─── DATA RECORDS

Lemma call_on_bad_totallen_witness :
  load_int (data (corrupt_store (-36))) (0 + off_totallen) = Ok (-36)
  /\ load_int (data (corrupt_store 12)) (0 + off_totallen) = Ok 12
  /\ get_logged_data 1 (Some corrupt_ctx) (corrupt_store (-36))
     = Elog InvalidAllocSize
  /\ get_logged_data 1 (Some corrupt_ctx) (corrupt_store 12) = Fault.
Proof.
  assert (H1 : load_int (data (corrupt_store (-36)))
                 (readpos (corrupt_store (-36)) + off_totallen) = Ok (-36))
    by (vm_compute; reflexivity).
  assert (H2 : load_int (data (corrupt_store 12))
                 (readpos (corrupt_store 12) + off_totallen) = Ok 12)
    by (vm_compute; reflexivity).
  split; [exact H1|]. split; [exact H2|]. split.
  - apply (proj1 (call_on_bad_totallen 0 (corrupt_store (-36)) corrupt_ctx
                    (-36) eq_refl eq_refl H1)).
    left. reflexivity.
  - apply (proj2 (call_on_bad_totallen 0 (corrupt_store 12) corrupt_ctx
                    12 eq_refl eq_refl H2)).
    now vm_compute.
Defined.

(** ** The order of the table *)

Lemma scan_levels_first (l : list ErrorLevel) (c : Z) (t : string) :
  scan_levels l c = Ok t ->
  exists front el back,
    l = front ++ el :: back
    /\ text el = Some t /\ code el = c
    /\ forall e, In e front -> text e = None \/ code e <> c.
Proof.
  induction l as [|el l IH]; cbn [scan_levels]; intros H; [discriminate H|].
  destruct (text el) as [t'|] eqn:Et; [destruct (code el =? c) eqn:Ec|].
  - injection H as ->. apply Z.eqb_eq in Ec.
    exists [], el, l. repeat split; try assumption. intros e [].
  - destruct (IH H) as (front & el' & back & -> & Ht & Hcode & Hfront).
    exists (el :: front), el', back. repeat split; try assumption.
    intros e [<-|Hin]; [|now apply Hfront].
    right. now apply Z.eqb_neq.
  - destruct (IH H) as (front & el' & back & -> & Ht & Hcode & Hfront).
    exists (el :: front), el', back. repeat split; try assumption.
    intros e [<-|Hin]; [|now apply Hfront].
    now left.
Qed.

(** X12.  The name that [errlevel_out] prints for a code is the name
    of the first slot of the table, in the order of the slots, that has
    a name and that code; slots without a name are passed over. *)
Theorem errlevel_out_first_slot (wl : list ErrorLevel) (c : Z) (t : string) :
  length wl = S MAX_HASH_VALUE ->
  errlevel_out wl c = Ok t ->
  exists front el back,
    wl = front ++ el :: back
    /\ text el = Some t /\ code el = c
    /\ forall e, In e front -> text e = None \/ code e <> c.
Proof.
  intros Hlen H. unfold errlevel_out in H.
  rewrite get_errlevel_name_scan in H by exact Hlen.
  now apply scan_levels_first.
Qed.

Lemma errlevel_out_first_slot_witness :
  length example_wordlist = S MAX_HASH_VALUE
  /\ errlevel_out example_wordlist 15 = Ok "log"%string
  /\ exists front el back,
      example_wordlist = front ++ el :: back
      /\ text el = Some "log"%string /\ code el = 15
      /\ forall e, In e front -> text e = None \/ code e <> 15.
Proof.
  split; [reflexivity|]. split; [reflexivity|].
  exact (errlevel_out_first_slot example_wordlist 15 "log" eq_refl eq_refl).
Defined.
Lemma mean_length_nonneg dl N : (0 <= mean_length dl N)%R.
Proof.
  unfold mean_length. destruct (N =? 0) eqn:HN; [lra|].
  apply Nat.eqb_neq in HN.
  apply Rmult_le_pos; [apply pos_INR|].
  apply Rlt_le, Rinv_0_lt_compat, lt_0_INR. lia.
Qed.

Lemma build_full_stats_avgdl_nonneg docs :
  (0 <= st_avgdl (build_full_stats docs))%R.
Proof. apply mean_length_nonneg. Qed.

Lemma build_full_stats_toks docs i d :
  docs !! i = Some d -> st_toks (build_full_stats docs) !! i = Some (tokenize d).
Proof. intros Hd. cbn. by rewrite list_lookup_fmap, Hd. Qed.

Example build_full_stats_ex :
  let st := build_full_stats ["cat dog"; "cat dog"; "bird"] in
  st_N st = 3 /\ st_dl st = [2; 2; 1]
  /\ map (df_of (st_df st)) ["cat"; "dog"; "bird"; "fish"] = [2; 2; 1; 0].
Proof. vm_compute. done. Qed.

Section ScoreProperties.
Local Open Scope R_scope.

(** Scores against the statistics of the empty corpus. *)
Lemma empty_stats_score doc q_terms :
  let st := build_full_stats [] in
  exists s,
    bm25_score_doc doc q_terms (st_N st) (st_avgdl st) (st_df st)
      k1_default b_default = Ok s
    /\ (s = 0 <-> forall q, q ∈ q_terms -> freq q doc = 0%nat).
Proof.
  intros st. pose proof (build_full_stats_avgdl_nonneg []) as Ha.
  eexists. split; [by apply bm25_score_doc_ok|].
  apply bm25_formula_zero_iff; [done|].
  intros q _. apply build_full_stats_df_le.
Qed.

(** C6 (amended). When the corpus from which statistics are built is
    empty, avgdl is 0.0, and a document scored against those statistics
    receives a score, which is 0 exactly when no query term occurs in the
    document. *)
Theorem empty_corpus_scores :
  let st := build_full_stats [] in
  st_avgdl st = 0
  /\ forall doc_tokens q_terms,
       exists s,
         bm25_score_doc doc_tokens q_terms (st_N st) (st_avgdl st) (st_df st)
           k1_default b_default = Ok s
         /\ (s = 0 <-> forall q, q ∈ q_terms -> freq q doc_tokens = 0%nat).
Proof.
  split; [cbn; unfold mean_length; simpl; lra|].
  intros doc q_terms. apply empty_stats_score.
Qed.

(** C6 as stated fails: against the statistics of the empty corpus the
    document "cat" has a score other than 0 for the query "cat". *)
Lemma empty_corpus_score_not_zero :
  let st := build_full_stats [] in
  exists s,
    bm25_score_doc (tokenize "cat") (tokenize "cat")
      (st_N st) (st_avgdl st) (st_df st) k1_default b_default = Ok s
    /\ s <> 0.
Proof.
  intros st.
  destruct (empty_stats_score (tokenize "cat") (tokenize "cat")) as (s & Hs & Hz).
  exists s. split; [done|]. intros Hs0.
  destruct Hz as [Hz _]. specialize (Hz Hs0 "cat"%string).
  assert ("cat"%string ∈ tokenize "cat") as Hin by (vm_compute; left).
  specialize (Hz Hin). vm_compute in Hz. discriminate.
Qed.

──────

■ **ACTIVITY**
Your task is to write out, exactly, the line that contains "Section ScoreProperties." and each line after it to the end of the data, with no other lines.

■ **WRITTEN ANSWER**
Section ScoreProperties.
Local Open Scope R_scope.

(** Scores against the statistics of the empty corpus. *)
Lemma empty_stats_score doc q_terms :
  let st := build_full_stats [] in
  exists s,
    bm25_score_doc doc q_terms (st_N st) (st_avgdl st) (st_df st)
      k1_default b_default = Ok s
    /\ (s = 0 <-> forall q, q ∈ q_terms -> freq q doc = 0%nat).
Proof.
  intros st. pose proof (build_full_stats_avgdl_nonneg []) as Ha.
  eexists. split; [by apply bm25_score_doc_ok|].
  apply bm25_formula_zero_iff; [done|].
  intros q _. apply build_full_stats_df_le.
Qed.

(** C6 (amended). When the corpus from which statistics are built is
    empty, avgdl is 0.0, and a document scored against those statistics
    receives a score, which is 0 exactly when no query term occurs in the
    document. *)
Theorem empty_corpus_scores :
  let st := build_full_stats [] in
  st_avgdl st = 0
  /\ forall doc_tokens q_terms,
       exists s,
         bm25_score_doc doc_tokens q_terms (st_N st) (st_avgdl st) (st_df st)
           k1_default b_default = Ok s
         /\ (s = 0 <-> forall q, q ∈ q_terms -> freq q doc_tokens = 0%nat).
Proof.
  split; [cbn; unfold mean_length; simpl; lra|].
  intros doc q_terms. apply empty_stats_score.
Qed.

(** C6 as stated fails: against the statistics of the empty corpus the
    document "cat" has a score other than 0 for the query "cat". *)
Lemma empty_corpus_score_not_zero :
  let st := build_full_stats [] in
  exists s,
    bm25_score_doc (tokenize "cat") (tokenize "cat")
      (st_N st) (st_avgdl st) (st_df st) k1_default b_default = Ok s
    /\ s <> 0.
Proof.
  intros st.
  destruct (empty_stats_score (tokenize "cat") (tokenize "cat")) as (s & Hs & Hz).
  exists s. split; [done|]. intros Hs0.
  destruct Hz as [Hz _]. specialize (Hz Hs0 "cat"%string).
  assert ("cat"%string ∈ tokenize "cat") as Hin by (vm_compute; left).
  specialize (Hz Hin). vm_compute in Hz. discriminate.
Qed.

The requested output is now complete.